According to the Sault Star newspaper, Target bought 189 Zellers leases, and plans to open Target stores in as many as 135 of them beginning in 2013. The remaining leases were sold off to other retailers or businesses. One of the Zellers stores bought by Target will also be opened in Thunder Bay.
Thunder Bay News Watch says that employees at two of Thunder Bay's Zellers stores have been told they have another nine months of employment left before their stores close and are taken over by Wal-Mart.
According to staff working at the Zellers at County Fair Plaza and Arthur Street Marketplace, the last day for the two stores will be June 2, 2012. Staff will continue working at the two stores for another few weeks after the closure date. Each of these Zellers stores has about 100 employees. Hudson Bay Company says that all employees have been offered resumé and job re-training services to help them find other jobs once their stores close.
In September, Wal-Mart also announced it had taken over the leases of 39 Zellers stores across Canada, including two in Thunder Bay. Between the two of them, Target and Wal-Mart have overtaken 228 dead Zellers stores.
The Canadian experience should help Americans understand that when giant retail chain stores come to town, they represent a form of economic displacement, not economic development. The demise of Zellers illustrates the zero sum game that unfolds in most communities. No new jobs are created, no added value to the local trade area.
What you can do: Wal-Mart and Target issued press releases touting the new jobs they are creating in Ontario -- but as the Zeller's experience demonstrates -- they are really old jobs in new name tags.
The lead on Wal-Mart's press release focused on jobs: "Canada's fastes-growing retailer to create more than 5,000 jobs." But all that has happened is that two American-controlled corporations have divided up the weakened Hudson's Bay Company. As of September 2011, Wal-Mart now has 181 discount stores and 148 superstores in Canada. Wal-Mart has been in Canada since 1994.

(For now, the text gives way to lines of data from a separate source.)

(** X19.  An unsupported dataset shows late, and not by the dataset guard:
    the constructor returns an object for any dataset name, but for a name
    other than "mnist" and "cifar10" the three splitting methods of that
    object raise [AttributeError] ([self.x_train] is not bound) before
    [normalize_data] and its [ValueError] are reached; the object and the
    world are as before. *)
Theorem unsupported_dataset_attribute_error
  (cfg : config) (tracking_flag : bool) (e : Env) (extra : settings) (s : state Env)
  (skew_factor : float64) :
  init mnist_load_data cifar10_load_data cfg tracking_flag e = Constructed extra s ->
  dataset (self s) <> "mnist"%string ->
  dataset (self s) <> "cifar10"%string ->
  random_split np_random_permutation s = (Raise AttributeError, s)
  /\ create_skewed_partition_split np_random_permutation skew_factor s
     = (Raise AttributeError, s)
  /\ create_partitioned_datasets s = (Raise AttributeError, s).
Proof.
  intros Hinit Hm Hc.
  destruct (init_constructed _ _ _ cfg tracking_flag e extra s Hinit)
    as (nodes & batch & rate & ds & nt & _ & _ & _ & _ & _ & Hs).
  rewrite get_original_data_run in Hs. cbn [self env dataset] in Hs.
  assert (Hx : x_train (self s) = None).
  { subst s. cbn [self dataset] in Hm, Hc.
    destruct (String.eqb_spec ds "mnist"); [contradiction |].
    destruct (String.eqb_spec ds "cifar10"); [contradiction |]. reflexivity. }
  split; [| split].
  - unfold random_split. rewrite bind_getattr. now apply bind_getattr_unbound.
  - unfold create_skewed_partition_split. now apply bind_getattr_unbound.
  - unfold create_partitioned_datasets. rewrite bind_getattr. now apply bind_getattr_unbound.
Qed.
(** Whatever goes wrong, a run that fails prints no redirect. *)
Lemma run_unreadable_secret w :
  files w !! "./adata" = None ->
  (exists e w', main w = (Raise e, w') /\ run w = after_report w' e)
  /\ redirects (run w) = redirects w.
Proof.
  intros Hf.
  destruct (environ w !! "HTTP_EPPN") as [e|] eqn:He;
    [destruct (environ w !! "HTTP_DISPLAYNAME") as [d|] eqn:Hd;
     [destruct (environ w !! "HTTP_AFFILIATION") as [a|] eqn:Ha|]|].
  - pose proof (main_unreadable_secret w e d a He Hd Ha Hf) as Hm.
    split; [eauto using run_failure|].
    rewrite (run_failure _ _ _ Hm), redirects_after_report. reflexivity.
  - assert (main w = (Raise (KeyError "HTTP_AFFILIATION"), w)) as Hm.
    { apply (main_missing_header (environ w)).
      rewrite extract_saml_attrs_eq, He, Hd, Ha. reflexivity. }
    split; [eauto using run_failure|].
    rewrite (run_failure _ _ _ Hm). apply redirects_after_report.
  - assert (main w = (Raise (KeyError "HTTP_DISPLAYNAME"), w)) as Hm.
    { apply (main_missing_header (environ w)).
      rewrite extract_saml_attrs_eq, He, Hd. reflexivity. }
    split; [eauto using run_failure|].
    rewrite (run_failure _ _ _ Hm). apply redirects_after_report.
  - assert (main w = (Raise (KeyError "HTTP_EPPN"), w)) as Hm.
    { apply (main_missing_header (environ w)).
      rewrite extract_saml_attrs_eq, He. reflexivity. }
    split; [eauto using run_failure|].
    rewrite (run_failure _ _ _ Hm). apply redirects_after_report.
Qed.
Lemma fold_statusLine_lists (lines : list string) :
  forall status,
    fold_left git.statusLine lines status
    = mkGitStatus (Branch status)
        (Staged status ++ map changeOf (List.filter stagedLine lines))
        (Unstaged status ++ map changeOf (List.filter unstagedLine lines))
        (Untracked status ++ map pathOf (List.filter untrackedLine lines))
        (IsRepo status) (HasChanges status).
Proof.
  induction lines as [|line lines IH]; intros status.
  - simpl. rewrite !app_nil_r. by destruct status.
  - cbn [fold_left]. rewrite IH, statusLine_lists.
    cbn [Branch Staged Unstaged Untracked IsRepo HasChanges List.filter].
    unfold keepIf.
    destruct (stagedLine line), (unstagedLine line), (untrackedLine line);
      cbn [map]; rewrite <- ?app_assoc, ?app_nil_r; reflexivity.
Qed.

(** X1: the three lists of the status [GetStatus] returns are, in the order
    of the porcelain lines, the changes of the lines whose index byte is
    one of M, A, R, C (staged), of the lines whose worktree byte is M and
    whose index byte is not '?' (unstaged), and the paths of the lines
    whose index byte is '?' (untracked); lines shorter than three bytes
    contribute nothing. *)
Theorem GetStatus_lists gitExec (g : git.GitService) (st : GitStatus) :
  git.GetStatus gitExec g = Ok st ->
  let lines := strings.Split (fst (git.porcelain gitExec g)) LF in
  Staged st = map changeOf (List.filter stagedLine lines) /\
  Unstaged st = map changeOf (List.filter unstagedLine lines) /\
  Untracked st = map pathOf (List.filter untrackedLine lines).
Proof.
  intros H lines.
  destruct (GetStatus_inv gitExec g st H)
    as (s0 & Ha & Hb & Hc & _ & Hempty & Hfull).
  destruct (decide (fst (git.porcelain gitExec g) = EmptyString)) as [He|Hne].
  - subst lines. rewrite (Hempty He), He. simpl. auto.
  - rewrite (Hfull Hne), fold_statusLine_lists. simpl.
    rewrite Ha, Hb, Hc. auto.
Qed.

Definition mixedPorcelain : string :=
  "M  a.go" +:+ LF +:+ " M b.go" +:+ LF +:+ "?? c.go" +:+ LF +:+ "x" +:+ LF.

In response to the Wal-Mart store takeovers, one reader of the Thunder Bay News Watch commented: "After 20 years of service at Zellers, those employees are over qualified to work for Wal-Mart. And might be paid a little over minimum wage too, so Wal-Mart wouldn't be able to make payroll and still produce record profits with those overpaid workers!" Another reader posted this comment: "Every single ignorant person that spends a dollar at Wal-Mart is responsible for this. Every penny you "save" at Wal-Mart is making you more destitute."
"When Wal-Mart bought out Woolco it was in the agreement that they would take on the former employees of the stores. Not in this case. Just the leases were purchased and no concern from Hudson Bay Company or Target about all the employees they are about to put out of work. Yes they have offered resumé and job re-training services to help them find other jobs -- but no guarantee that they all will. So what is wrong with fighting and trying to organized and bring in a union? They got nothing else to lose now do they?"
Readers are urged to email Wal-Mart Canada's Director of Corporate Affairs, Susan Schutta, at firstname.lastname@example.org with the following message:
"Dear Ms. Schutta,
I have my pencil in hand, and I am trying to figure out what kind of math Wal-Mart Canada used to come up with the figure "more than 5,000 jobs" which you claim are being "created" by your takeover of 39 Zellers stores. It looks to me like the loss of Zellers jobs pretty much makes this deal an economic wash for Canada -- no real added value. And if these workers dare try to organize -- Wal-Mart Canada will threaten to shut these stores down. So where's the gain here for Canadians? The demise of Zellers means a larger slice of the retail pie for Wal-Mart and Target. That helps your corporate to 'live better,' but it won't mean much to the job outlook in Canada."